Он не любит ничего обычного, повседневного. Все обычное для него — застой души, а его душа полна жизни, движения, вопреки старости, вопреки болезни, которая начинает подтачивать его и очевидность которой он с горячностью опровергает. По своему духу он мог бы прожить еще пятьдесят лет; он не только не устал от жизни — он жадно любит ее, он счастлив, когда она его будоражит, не дает отдыха и зовет... На то и жизнь, чтобы не остывать; на то и море, чтобы только по временам сходить на берег; на то и природа, чтобы только на короткое время разлучаться с ней.

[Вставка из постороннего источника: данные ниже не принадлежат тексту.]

(* ===== verification/DslProgress.v ===== *)
(** * Durable DSL progress ([flow/dsl_progress.rs], [flow/dsl_checkpoint.rs],
      [memory/dsl_progress.rs], [flow/memorypack.rs])

    The progress record of one step of a flow, the in-memory store of such records, and the
    checkpoint frame: the bytes in which a position inside a nested step is saved, with the
    work cursor in MemoryPack.  A frame that fits the limits of the decoder is read back as it
    was written; the writer also accepts cursors that the decoder refuses. *)

From stdpp Require Import pretty.
From S2P Require Import Prelude Utf8 Errors Time Wire Codec.

(** ** Times on the wire *)

Record TimeWire := mkTimeWire { tw_before_epoch : bool; tw_seconds : Z; tw_nanoseconds : Z }.

Definition encode_time (value : SystemTime) : TimeWire :=
  let '(before, d) := match duration_since_epoch value with
                      | Ok d => (false, d) | Err d => (true, d) end in
  mkTimeWire before (as_secs d) (subsec_nanos d).

Definition decode_time (value : TimeWire) : MPResult SystemTime :=
  if NANOS_PER_SEC <=? tw_nanoseconds value
  then Err (DeserializationError "flow timestamp nanoseconds are out of range")
  else
    let d := tw_seconds value * NANOS_PER_SEC + tw_nanoseconds value in
    ok_or (if tw_before_epoch value then time_checked_sub 0 d else time_checked_add 0 d)
      (DeserializationError "flow timestamp is out of range").

Definition TIME_WIRE_BYTES : nat := 13.

Definition encode_time_wire (value : SystemTime) : list Z :=
  let wire := encode_time value in
  (if tw_before_epoch wire then 1 else 0) :: be_bytes 8 (tw_seconds wire) ++ be_bytes 4 (tw_nanoseconds wire).

Definition decode_time_wire (value : list Z) : MPResult SystemTime :=
  if negb (length value =? TIME_WIRE_BYTES)%nat
  then Err (DeserializationError "flow timestamp wire size is invalid")
  else
    let? before := match head value with
      | Some 0 => Ok false
      | Some 1 => Ok true
      | _ => Err (DeserializationError "flow timestamp epoch flag is invalid")
      end in
    decode_time (mkTimeWire before (be_value (take 8 (drop 1 value))) (be_value (take 4 (drop 9 value)))).

Definition time_wire_codec : Codec TimeWire :=
  object_codec 3 (pair_codec bool_codec (pair_codec (int_codec u64) (int_codec u32)))
    (fun w => (tw_before_epoch w, (tw_seconds w, tw_nanoseconds w)))
    (fun f => mkTimeWire (fst f) (fst (snd f)) (snd (snd f))) 16.

Record DurationWire := mkDurationWire { dw_seconds : Z; dw_nanoseconds : Z }.

Definition encode_duration (value : Duration) : DurationWire :=
  mkDurationWire (as_secs value) (subsec_nanos value).

(** [Duration::new] carries nanoseconds beyond a second into the seconds, and panics ([None])
    when these no longer fit. *)
Definition decode_duration (value : DurationWire) : option Duration :=
  if fits u64 (dw_seconds value + dw_nanoseconds value / NANOS_PER_SEC)
  then Some (dw_seconds value * NANOS_PER_SEC + dw_nanoseconds value) else None.

Definition duration_wire_codec : Codec DurationWire :=
  object_codec 2 (pair_codec (int_codec u64) (int_codec u32))
    (fun w => (dw_seconds w, dw_nanoseconds w)) (fun f => mkDurationWire (fst f) (snd f)) 16.

(** ** Progress records *)

Inductive DslProgressKind := ApplicationState | CheckpointFrameKind | TerminalKind.

#[global] Instance kind_eq_dec : EqDecision DslProgressKind.
Proof. solve_decision. Defined.

Definition encode_progress_kind (k : DslProgressKind) : Z :=
  match k with ApplicationState => 0 | CheckpointFrameKind => 1 | TerminalKind => 2 end.
Definition decode_progress_kind (v : Z) : MPResult DslProgressKind :=
  match v with
  | 0 => Ok ApplicationState
  | 1 => Ok CheckpointFrameKind
  | 2 => Ok TerminalKind
  | _ => Err (DeserializationError ("invalid DSL progress kind: " +:+ pretty v))
  end.

Record DslStepProgress := mkProgress {
  p_flow_id : string;
  p_step_index : Z;
  p_version : Z;
  p_kind : DslProgressKind;
  p_payload : list Z;
  p_updated_at : SystemTime
}.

Его привычки трогательны и наивны, но у него нет, например, своего постоянного места за столом или покойного кресла: то закусит он где-то на уголке обеденного стола, то с аппетитом расстелет газету на письменном своем столе, отодвинув папки с материалами и рукописями, — делу — время, а потехе — час, — пересыпает дружескую беседу матросскими словечками, прибаутками и слушает, слушает... Он любит слушать, по-детски восхищаясь образностью или складностью речи, трогательно удивляясь каждой новой для него подробности, затягивая беседу за полночь, вне времени, даже довольный очередным беспорядком с точки зрения домашних и единственно близким ему порядком. А особенно если это застольная беседа, — тогда часовые стрелки могут вращаться сколько им угодно, и растроганный Силыч от всего сердца скажет: «Ах, друг, ну до чего же хорошо!» — готовый дружбы ради на все, что бы у него ни попросили.



А. С. НОВИКОВ-ПРИБОЙ


На каждом корабле в плавании найдется какая-нибудь книга Новикова-Прибоя. Долгие годы предстоит ему еще плавать по всем морям и побывать во всех широтах, а разве это не счастливая писательская судьба? Он как бы и не умер, нет, — кажется, что Силыч отправился в очередное странствование, где-то вдыхает он запахи пространств, или охотится на лося (целая длинная эпопея в его жизни), или ушел на корабле с милыми его сердцу советскими моряками и в застольной беседе веселится сам и веселит других — человек с чистым сердцем, с простой душой, впечатлительно открытой всем зовам жизни.


МАЛЫШКИН


В литературу Малышкин вошел темпераментно, особенный. На его гимнастерке еще как бы сохранились следы гражданской войны. В упрямых черных волосах не было серебряных нитей, которые преждевременно тронули голову Малышкина, когда ему едва минуло сорок лет. Все, чем жила лучшая, передовая молодежь в годы, предшествовавшие революции, все это Малышкин пронес и сохранил в своей душе. Она так и осталась на всю жизнь студенческой, молодой, отзывчивой, поборницей справедливости, необычайно скромной, когда дело касалось Малышкина, напористой, когда дело касалось кого-либо обойденного или несправедливо обиженного. Участник перекопских боев, обожженный гражданской войной, он был женственно нежен, любил Блока и музыку, пугался успеха, который сразу сопутствовал ему в литературе, ощущая литературу как дело ответственное, требующее огромных сил и труда.